#### Activity
Beginning at the first line of the data, print each line exactly, stopping after the line that contains "destruct Hload as (s1 & Hload).".

#### Data for processing
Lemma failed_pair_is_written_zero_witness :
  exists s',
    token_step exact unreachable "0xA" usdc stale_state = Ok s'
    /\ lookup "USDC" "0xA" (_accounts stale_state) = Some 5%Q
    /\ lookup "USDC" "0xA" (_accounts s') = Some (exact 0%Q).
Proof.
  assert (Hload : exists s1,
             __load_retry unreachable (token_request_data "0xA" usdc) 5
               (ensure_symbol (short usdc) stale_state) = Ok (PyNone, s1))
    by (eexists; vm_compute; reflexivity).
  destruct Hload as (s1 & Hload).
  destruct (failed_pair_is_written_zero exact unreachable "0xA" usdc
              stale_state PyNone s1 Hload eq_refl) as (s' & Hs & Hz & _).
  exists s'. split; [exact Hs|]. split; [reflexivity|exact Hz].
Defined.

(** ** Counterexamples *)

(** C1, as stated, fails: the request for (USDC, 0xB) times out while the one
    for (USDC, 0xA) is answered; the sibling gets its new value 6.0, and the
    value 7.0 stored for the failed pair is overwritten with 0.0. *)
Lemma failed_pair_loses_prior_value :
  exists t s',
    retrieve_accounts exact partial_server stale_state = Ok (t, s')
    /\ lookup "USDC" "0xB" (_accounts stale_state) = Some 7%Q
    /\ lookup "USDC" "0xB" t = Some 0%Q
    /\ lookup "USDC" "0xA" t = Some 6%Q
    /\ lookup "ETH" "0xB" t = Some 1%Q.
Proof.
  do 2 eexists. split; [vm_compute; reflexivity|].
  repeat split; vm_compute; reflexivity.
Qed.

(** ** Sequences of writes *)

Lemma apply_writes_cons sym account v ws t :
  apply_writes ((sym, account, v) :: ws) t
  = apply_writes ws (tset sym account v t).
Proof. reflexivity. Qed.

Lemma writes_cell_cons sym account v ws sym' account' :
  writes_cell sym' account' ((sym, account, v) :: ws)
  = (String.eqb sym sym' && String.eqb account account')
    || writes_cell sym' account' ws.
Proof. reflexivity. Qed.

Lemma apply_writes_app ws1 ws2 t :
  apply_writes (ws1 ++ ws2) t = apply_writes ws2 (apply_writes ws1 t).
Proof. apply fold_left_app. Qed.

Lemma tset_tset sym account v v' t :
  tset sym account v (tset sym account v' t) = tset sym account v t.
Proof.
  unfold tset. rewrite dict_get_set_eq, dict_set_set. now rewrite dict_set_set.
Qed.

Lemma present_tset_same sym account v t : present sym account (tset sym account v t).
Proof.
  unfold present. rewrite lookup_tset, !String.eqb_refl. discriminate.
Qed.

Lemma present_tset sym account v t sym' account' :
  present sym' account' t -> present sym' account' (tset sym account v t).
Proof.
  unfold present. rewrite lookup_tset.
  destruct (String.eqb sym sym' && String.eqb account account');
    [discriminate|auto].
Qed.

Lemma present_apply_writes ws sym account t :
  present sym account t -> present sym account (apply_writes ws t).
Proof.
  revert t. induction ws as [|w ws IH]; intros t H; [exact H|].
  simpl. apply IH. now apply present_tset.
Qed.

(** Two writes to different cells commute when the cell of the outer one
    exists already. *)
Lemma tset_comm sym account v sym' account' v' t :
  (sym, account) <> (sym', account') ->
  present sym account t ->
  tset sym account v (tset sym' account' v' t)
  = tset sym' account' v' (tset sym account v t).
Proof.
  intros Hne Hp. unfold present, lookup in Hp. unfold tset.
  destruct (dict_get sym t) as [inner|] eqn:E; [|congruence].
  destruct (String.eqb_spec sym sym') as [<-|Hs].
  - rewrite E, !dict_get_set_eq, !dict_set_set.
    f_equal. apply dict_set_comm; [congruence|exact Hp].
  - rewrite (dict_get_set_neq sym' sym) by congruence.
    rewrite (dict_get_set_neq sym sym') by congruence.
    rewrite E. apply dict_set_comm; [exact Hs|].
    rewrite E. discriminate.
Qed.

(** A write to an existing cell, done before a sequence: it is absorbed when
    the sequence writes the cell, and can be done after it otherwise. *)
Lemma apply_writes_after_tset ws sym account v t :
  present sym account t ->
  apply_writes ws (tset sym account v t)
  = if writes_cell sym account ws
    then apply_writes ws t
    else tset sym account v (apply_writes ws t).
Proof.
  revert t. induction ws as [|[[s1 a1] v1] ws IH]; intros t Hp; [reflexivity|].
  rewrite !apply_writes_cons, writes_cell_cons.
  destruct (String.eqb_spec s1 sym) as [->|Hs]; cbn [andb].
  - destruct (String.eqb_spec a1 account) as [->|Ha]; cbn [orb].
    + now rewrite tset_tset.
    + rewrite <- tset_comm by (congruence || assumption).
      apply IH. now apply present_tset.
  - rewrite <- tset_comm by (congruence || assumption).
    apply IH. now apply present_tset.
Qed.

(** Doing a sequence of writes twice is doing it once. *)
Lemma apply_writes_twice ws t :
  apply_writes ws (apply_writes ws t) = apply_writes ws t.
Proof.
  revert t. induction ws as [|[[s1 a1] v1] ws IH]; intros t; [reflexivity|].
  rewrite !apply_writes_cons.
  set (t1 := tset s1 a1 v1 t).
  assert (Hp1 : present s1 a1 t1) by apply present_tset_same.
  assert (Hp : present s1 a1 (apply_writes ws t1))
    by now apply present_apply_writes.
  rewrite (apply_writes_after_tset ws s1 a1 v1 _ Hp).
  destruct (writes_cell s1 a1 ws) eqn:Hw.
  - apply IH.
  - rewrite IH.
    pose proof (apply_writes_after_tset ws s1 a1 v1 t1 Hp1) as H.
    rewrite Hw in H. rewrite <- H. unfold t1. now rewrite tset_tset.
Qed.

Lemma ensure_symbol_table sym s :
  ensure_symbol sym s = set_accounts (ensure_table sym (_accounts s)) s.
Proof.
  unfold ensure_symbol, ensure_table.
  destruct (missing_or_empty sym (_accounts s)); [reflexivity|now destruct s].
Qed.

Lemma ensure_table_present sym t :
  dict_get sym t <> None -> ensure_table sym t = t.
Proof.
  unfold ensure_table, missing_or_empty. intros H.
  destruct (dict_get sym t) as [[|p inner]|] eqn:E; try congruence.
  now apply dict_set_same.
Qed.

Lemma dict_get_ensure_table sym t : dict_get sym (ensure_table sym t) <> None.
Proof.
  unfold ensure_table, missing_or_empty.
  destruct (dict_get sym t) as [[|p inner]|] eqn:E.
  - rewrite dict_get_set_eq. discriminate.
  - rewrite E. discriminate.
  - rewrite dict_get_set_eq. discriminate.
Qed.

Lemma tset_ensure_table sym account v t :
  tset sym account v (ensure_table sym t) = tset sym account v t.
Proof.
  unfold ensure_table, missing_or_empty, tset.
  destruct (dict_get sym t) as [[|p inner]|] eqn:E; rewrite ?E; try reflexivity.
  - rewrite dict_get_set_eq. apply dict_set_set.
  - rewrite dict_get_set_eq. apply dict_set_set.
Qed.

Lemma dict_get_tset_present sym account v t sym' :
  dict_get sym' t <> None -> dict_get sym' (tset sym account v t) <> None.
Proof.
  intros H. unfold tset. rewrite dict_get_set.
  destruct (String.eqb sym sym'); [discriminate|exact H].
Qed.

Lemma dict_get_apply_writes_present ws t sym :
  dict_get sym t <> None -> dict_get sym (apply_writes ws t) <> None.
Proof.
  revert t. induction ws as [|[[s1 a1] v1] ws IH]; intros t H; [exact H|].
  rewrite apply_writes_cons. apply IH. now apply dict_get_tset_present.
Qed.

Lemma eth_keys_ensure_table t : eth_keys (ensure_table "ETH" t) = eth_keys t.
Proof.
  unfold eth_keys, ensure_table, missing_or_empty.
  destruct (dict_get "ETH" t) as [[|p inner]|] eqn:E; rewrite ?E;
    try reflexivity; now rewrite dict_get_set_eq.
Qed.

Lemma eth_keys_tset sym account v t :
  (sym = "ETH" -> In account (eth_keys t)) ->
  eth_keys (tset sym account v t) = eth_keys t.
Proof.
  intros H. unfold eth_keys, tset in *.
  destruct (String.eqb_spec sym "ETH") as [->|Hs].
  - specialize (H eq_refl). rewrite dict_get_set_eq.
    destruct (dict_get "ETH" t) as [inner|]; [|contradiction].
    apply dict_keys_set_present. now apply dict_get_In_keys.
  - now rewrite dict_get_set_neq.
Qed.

#### Task output
Lemma failed_pair_is_written_zero_witness :
  exists s',
    token_step exact unreachable "0xA" usdc stale_state = Ok s'
    /\ lookup "USDC" "0xA" (_accounts stale_state) = Some 5%Q
    /\ lookup "USDC" "0xA" (_accounts s') = Some (exact 0%Q).
Proof.
  assert (Hload : exists s1,
             __load_retry unreachable (token_request_data "0xA" usdc) 5
               (ensure_symbol (short usdc) stale_state) = Ok (PyNone, s1))
    by (eexists; vm_compute; reflexivity).
  destruct Hload as (s1 & Hload).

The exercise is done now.